EXERCISE DIRECTIONS:
The expected output is exactly the lines below, starting at the line with "- the state" and ending at the line with "[decode_bytes_from_pulse_counts], [display_frame_data]).", both included; no other line belongs in it.
[Opening PROVIDED RECORDS section]
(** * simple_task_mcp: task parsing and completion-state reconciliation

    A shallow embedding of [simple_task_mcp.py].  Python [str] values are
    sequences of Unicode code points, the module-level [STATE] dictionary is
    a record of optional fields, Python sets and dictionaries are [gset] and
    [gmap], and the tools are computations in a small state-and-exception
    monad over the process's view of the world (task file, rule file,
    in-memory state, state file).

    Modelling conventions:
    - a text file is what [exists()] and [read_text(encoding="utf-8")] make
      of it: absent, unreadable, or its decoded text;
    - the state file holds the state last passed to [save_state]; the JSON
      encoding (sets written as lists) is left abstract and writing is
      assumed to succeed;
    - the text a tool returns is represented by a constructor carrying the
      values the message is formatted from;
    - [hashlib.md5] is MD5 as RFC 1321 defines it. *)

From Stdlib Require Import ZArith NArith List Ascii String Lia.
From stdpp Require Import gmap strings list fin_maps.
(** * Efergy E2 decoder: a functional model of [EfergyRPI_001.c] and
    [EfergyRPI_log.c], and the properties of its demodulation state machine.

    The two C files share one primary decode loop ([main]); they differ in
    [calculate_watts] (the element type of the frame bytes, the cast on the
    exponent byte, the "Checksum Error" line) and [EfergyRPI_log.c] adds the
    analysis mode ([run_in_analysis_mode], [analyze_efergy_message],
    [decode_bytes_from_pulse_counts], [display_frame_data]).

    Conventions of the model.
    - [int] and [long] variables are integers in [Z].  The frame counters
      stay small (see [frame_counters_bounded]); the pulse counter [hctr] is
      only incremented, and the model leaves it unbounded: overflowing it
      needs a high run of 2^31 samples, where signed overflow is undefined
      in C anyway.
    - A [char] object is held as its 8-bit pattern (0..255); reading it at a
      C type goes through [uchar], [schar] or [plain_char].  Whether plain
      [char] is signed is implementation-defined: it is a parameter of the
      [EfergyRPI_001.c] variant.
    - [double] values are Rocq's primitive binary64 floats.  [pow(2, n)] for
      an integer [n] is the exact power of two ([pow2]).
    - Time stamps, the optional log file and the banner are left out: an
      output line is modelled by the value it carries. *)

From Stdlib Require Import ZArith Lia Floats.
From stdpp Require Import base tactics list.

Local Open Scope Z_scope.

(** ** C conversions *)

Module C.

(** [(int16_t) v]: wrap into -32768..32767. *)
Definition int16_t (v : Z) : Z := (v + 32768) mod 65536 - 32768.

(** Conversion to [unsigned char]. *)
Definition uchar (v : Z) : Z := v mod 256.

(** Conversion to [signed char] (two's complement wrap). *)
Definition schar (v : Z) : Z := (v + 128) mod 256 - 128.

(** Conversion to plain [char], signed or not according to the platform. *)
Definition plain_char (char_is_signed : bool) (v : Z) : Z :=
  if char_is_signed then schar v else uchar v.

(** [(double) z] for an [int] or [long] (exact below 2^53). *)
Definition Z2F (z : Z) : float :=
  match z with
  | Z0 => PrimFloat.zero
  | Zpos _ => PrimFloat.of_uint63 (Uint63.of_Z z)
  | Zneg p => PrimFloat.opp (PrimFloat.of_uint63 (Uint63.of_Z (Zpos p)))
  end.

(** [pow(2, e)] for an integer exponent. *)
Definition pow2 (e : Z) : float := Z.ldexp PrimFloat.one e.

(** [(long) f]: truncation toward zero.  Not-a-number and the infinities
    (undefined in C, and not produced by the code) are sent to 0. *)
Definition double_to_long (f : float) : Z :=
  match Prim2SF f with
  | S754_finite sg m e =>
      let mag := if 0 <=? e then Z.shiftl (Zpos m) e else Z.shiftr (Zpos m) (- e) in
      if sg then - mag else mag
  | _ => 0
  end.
[Closing PROVIDED RECORDS section]
[Opening PROVIDED RECORDS section]
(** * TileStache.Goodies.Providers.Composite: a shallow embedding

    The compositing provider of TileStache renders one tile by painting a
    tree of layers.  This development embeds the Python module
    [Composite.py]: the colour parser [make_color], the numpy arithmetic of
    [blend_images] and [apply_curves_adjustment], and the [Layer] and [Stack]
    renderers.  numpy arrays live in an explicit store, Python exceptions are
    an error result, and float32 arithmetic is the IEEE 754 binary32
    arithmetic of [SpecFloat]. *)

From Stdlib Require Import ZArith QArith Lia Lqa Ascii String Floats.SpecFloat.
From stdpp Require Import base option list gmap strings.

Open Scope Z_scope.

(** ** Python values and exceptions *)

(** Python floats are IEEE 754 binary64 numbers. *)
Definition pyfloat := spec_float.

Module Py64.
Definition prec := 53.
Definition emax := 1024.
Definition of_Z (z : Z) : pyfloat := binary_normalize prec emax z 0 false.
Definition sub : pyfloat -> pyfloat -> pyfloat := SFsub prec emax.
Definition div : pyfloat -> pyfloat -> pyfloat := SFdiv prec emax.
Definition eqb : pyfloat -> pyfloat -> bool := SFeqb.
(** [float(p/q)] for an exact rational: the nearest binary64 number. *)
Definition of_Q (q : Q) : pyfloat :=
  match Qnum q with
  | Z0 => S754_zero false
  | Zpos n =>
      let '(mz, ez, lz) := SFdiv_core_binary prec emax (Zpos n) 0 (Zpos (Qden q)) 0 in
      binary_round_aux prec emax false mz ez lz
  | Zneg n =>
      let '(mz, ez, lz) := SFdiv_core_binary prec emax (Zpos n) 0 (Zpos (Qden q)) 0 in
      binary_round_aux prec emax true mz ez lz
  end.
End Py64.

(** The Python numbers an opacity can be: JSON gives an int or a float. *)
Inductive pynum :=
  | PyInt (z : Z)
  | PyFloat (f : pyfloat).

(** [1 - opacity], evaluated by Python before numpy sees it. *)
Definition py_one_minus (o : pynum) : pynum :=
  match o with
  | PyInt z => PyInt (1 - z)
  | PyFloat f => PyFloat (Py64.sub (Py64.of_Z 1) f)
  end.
[Closing PROVIDED RECORDS section]
WORKED SOLUTION:
    - the state file holds the state last passed to [save_state]; the JSON
      encoding (sets written as lists) is left abstract and writing is
      assumed to succeed;
    - the text a tool returns is represented by a constructor carrying the
      values the message is formatted from;
    - [hashlib.md5] is MD5 as RFC 1321 defines it. *)

From Stdlib Require Import ZArith NArith List Ascii String Lia.
From stdpp Require Import gmap strings list fin_maps.
(** * Efergy E2 decoder: a functional model of [EfergyRPI_001.c] and
    [EfergyRPI_log.c], and the properties of its demodulation state machine.

    The two C files share one primary decode loop ([main]); they differ in
    [calculate_watts] (the element type of the frame bytes, the cast on the
    exponent byte, the "Checksum Error" line) and [EfergyRPI_log.c] adds the
    analysis mode ([run_in_analysis_mode], [analyze_efergy_message],
    [decode_bytes_from_pulse_counts], [display_frame_data]).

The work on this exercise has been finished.